Optimization of Flutter performance

1. Impact of rounded corners on performance

 

2. Reduce repainting reasonably

3. Open the SurfaceView

  Note: The opening of SurfaceView significantly improves the performance of low-end mobile phones, but has little advantage on high-end mobile phones.

Fourth, business landing

  • At the beginning of 2020, Flypig Android launched Flutter for simple business related to airline tickets and hotels. Our first version of Flutter was 1.12, and its stability and performance met expectations. For this kind of simple pure presentation page, Flutter is very suitable. For example, the new demand for the flight details page can be developed by only one person.
  • After a simple business trial, the stability and performance of Flutter met expectations, and the sense of trust in Flutter was also established. Later, trials were conducted on complex businesses, and many basic functions were used, including the docking of video playback functions, laying a solid foundation for the comprehensive construction of Flutter in the future.

Results: In terms of performance, the loading time of low-end PC is better than that of iOS, frame rate is close to native, CPU load and memory consumption are close to native, and the overall stability is very good.

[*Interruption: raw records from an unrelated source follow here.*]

(* ===== verification/SchemaRecovery.v ===== *)
(** * Reconciling schema versions

    Models the [Reconciler] of src/crates/event-sorcery/src/schema_registry.rs and
    [Engine::reconcile_schema], [Engine::record_schema] of engine.rs: loading the
    registry from its event log, clearing the snapshots of a type whose version
    changed, and recording a version through the command path of sqlite-es.

    [CqrsLoad] is what the reconciler uses of [cqrs-es]: the state and sequence a
    command is handled against, computed from the events of the aggregate. *)

From S2P Require Import Prelude Json Sqlite EventTable Lifecycle Schema Job Engine EngineProps.
From S2P Require Import Repository SqliteEs.

(** [PersistedEventStore::load_aggregate] on an event store without snapshots. *)
Class CqrsLoad := {
  load_context : list SerializedEvent -> result JsonError (RegistryLifecycle * Z);
}.
(** The documented behaviour: the payloads are deserialized and applied in order,
    and the context stands at the sequence of the last event. *)
Class CqrsLoadLaws `{CqrsLoad} := {
  load_context_replay : forall events decoded,
    mapM (fun e => de (ev_payload e)) events = Some decoded ->
    load_context events = Ok (replay Uninitialized decoded, default 0%Z (ev_sequence <$> last events));
}.

(** The serialized form [cqrs-es] gives an event of the registry: its type, version
    and payload, with empty metadata. *)
Definition registry_wrap (event : SchemaRegistryEvent) (sequence : Z) : SerializedEvent :=
  mkSerializedEvent REGISTRY_TYPE REGISTRY_ID sequence (registry_event_type event)
    (registry_event_version event) (canon (ser event)) (JObject []).

(** [DELETE FROM snapshots WHERE aggregate_type = ?1]. *)
Definition clear_snapshots (t : string) (db : Db) : Db :=
  mkDb (db_events db) (filter (fun kv => kv.1.1 <> t) (db_snapshots db)) (db_views db).

Section reconciler.
Context `{SerdeJson, CqrsLoad}.

(** The loop of [load_registry]. *)
Fixpoint fold_registry (state : option SchemaRegistry) (payloads : list string) :
    result ReconcileError (option SchemaRegistry) :=
  match payloads with
  | [] => Ok state
  | payload :: payloads =>
      match from_str payload ≫= de with
      | None => Err (ReJson Malformed)
      | Some event =>
          match state with
          | None => fold_registry (registry_originate event) payloads
          | Some current =>
              match registry_evolve current event with
              | Ok evolved => fold_registry (Some (default current evolved)) payloads
              | Err never => match never with end
              end
          end
      end
  end.

Definition load_registry : M ReconcileError (option SchemaRegistry) :=
  rows ← lift_err ReSqlx (query (select_events REGISTRY_TYPE REGISTRY_ID None));
  lift (fold_registry None (row_payload <$> rows)).

Definition reconcile_target (target : SchemaTarget) : M ReconcileError SchemaReconciliation :=
  registry ← load_registry;
  let stored_version := registry ≫= fun r => version_of r (target_aggregate_type target) in
  if bool_decide (stored_version = Some (target_version target)) then mret Unchanged
  else if bool_decide (is_Some stored_version) &&
          bool_decide (target_compaction target = CompactAfterSnapshot)
  then fail (CompactedSnapshotClear (target_aggregate_type target) stored_version (target_version target))
  else
    _ ← lift_err ReSqlx (execute (clear_snapshots (target_aggregate_type target)));
    mret Changed.

(** [cqrs.execute(REGISTRY_ID, Register { .. })]. *)
Definition record_target (target : SchemaTarget) : M ReconcileError () :=
  lift_err ReAggregate
    (events ← lift_err aggregate_error_of_persistence (es_get_events REGISTRY_TYPE REGISTRY_ID);
     '(state, sequence) ← lift (map_err AggregateDeserializationError (load_context events));
     match handle state (Register (target_aggregate_type target) (target_version target)) None with
     | (Err e, _) => fail (UserError e)
     | (Ok [], _) => mret ()
     | (Ok events, _) =>
         lift_err aggregate_error_of_persistence
           (es_persist REGISTRY_TYPE (number registry_wrap sequence events) None)
     end).

Definition reconcile_schema (target : SchemaTarget) : M EngineError SchemaReconciliation :=
  lift_err EngSchema (reconcile_target target).

Definition record_schema (target : SchemaTarget) : M EngineError () :=
  lift_err EngSchema (record_target target).
End reconciler.

(** ** Properties *)

Section reconciler_props.
Context `{SerdeJsonLaws, CqrsLoadLaws}.

(** The registry's stream holds the events [es] at sequences 1, 2, ... *)
Definition registry_inv (es : list SchemaRegistryEvent) (db : Db) : Prop :=
  Forall registry_event_ok es /\ (Z.of_nat (length es) < i64_max)%Z /\ keys_unique db /\
  select_events REGISTRY_TYPE REGISTRY_ID None db = event_row <$> number registry_wrap 0 es.

Lemma number_app {A} (w : A -> Z -> SerializedEvent) n l k :
  number w n (l ++ k) = number w n l ++ number w (n + Z.of_nat (length l)) k.
Proof.
  revert n. induction l as [|x l IH]; intros n; simpl; [f_equal; lia|]. rewrite IH. do 3 f_equal. lia.
Qed.

Lemma number_sequences {A} (w : A -> Z -> SerializedEvent) n l e :
  (forall x k, ev_sequence (w x k) = k) -> e ∈ number w n l ->
  (n < ev_sequence e <= n + Z.of_nat (length l))%Z.
Proof.
  intros Hw. revert n. induction l as [|x l IH]; intros n He; simpl in *; [by apply not_elem_of_nil in He|].
  apply elem_of_cons in He as [->|He]; [rewrite Hw; lia|]. specialize (IH _ He). lia.
Qed.

Lemma last_number {A} (w : A -> Z -> SerializedEvent) n l :
  (forall x k, ev_sequence (w x k) = k) ->
  default n (ev_sequence <$> last (number w n l)) = (n + Z.of_nat (length l))%Z.
Proof.
  intros Hw. destruct l as [|x l] using rev_ind; [simpl; lia|].
  rewrite number_app. simpl. rewrite last_snoc. simpl. rewrite Hw, length_app. simpl. lia.
Qed.

Lemma registry_value_ok e : registry_event_ok e ->
  canon (ser e) = ser e /\ portable (ser e) = true /\ is_value (ser e) = true.
Proof.
  destruct e as [name version]. cbn [registry_event_ok]. intros Hv.
  assert (canon (ser (VersionUpdated name version)) = ser (VersionUpdated name version)) as Hc by done.
  split_and!; [done| |by apply bool_decide_eq_true].
  unfold portable. apply andb_true_iff. split; [|done]. cbn [ser registry_event_serde registry_event_to_json].
  cbn [integral forallb snd]. rewrite !andb_true_r. range.
Qed.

  • At the same time, we are also conducting a Web on Flutter service pilot. H5 code can run on Flutter basically without modification. We have a major performance improvement for the late March release, which will also be available on iOS.

V. Challenges and future planning

Recent update: Hummer Flutter 1.22 has been upgraded to version 9.7.2.105. On the POI details page, the average framerate has been increased from 53 to 56. Flutter 2.0 was released on March 4, with many highlights, including improved support for multiple engine instances and more friendly development for hybrid stack applications.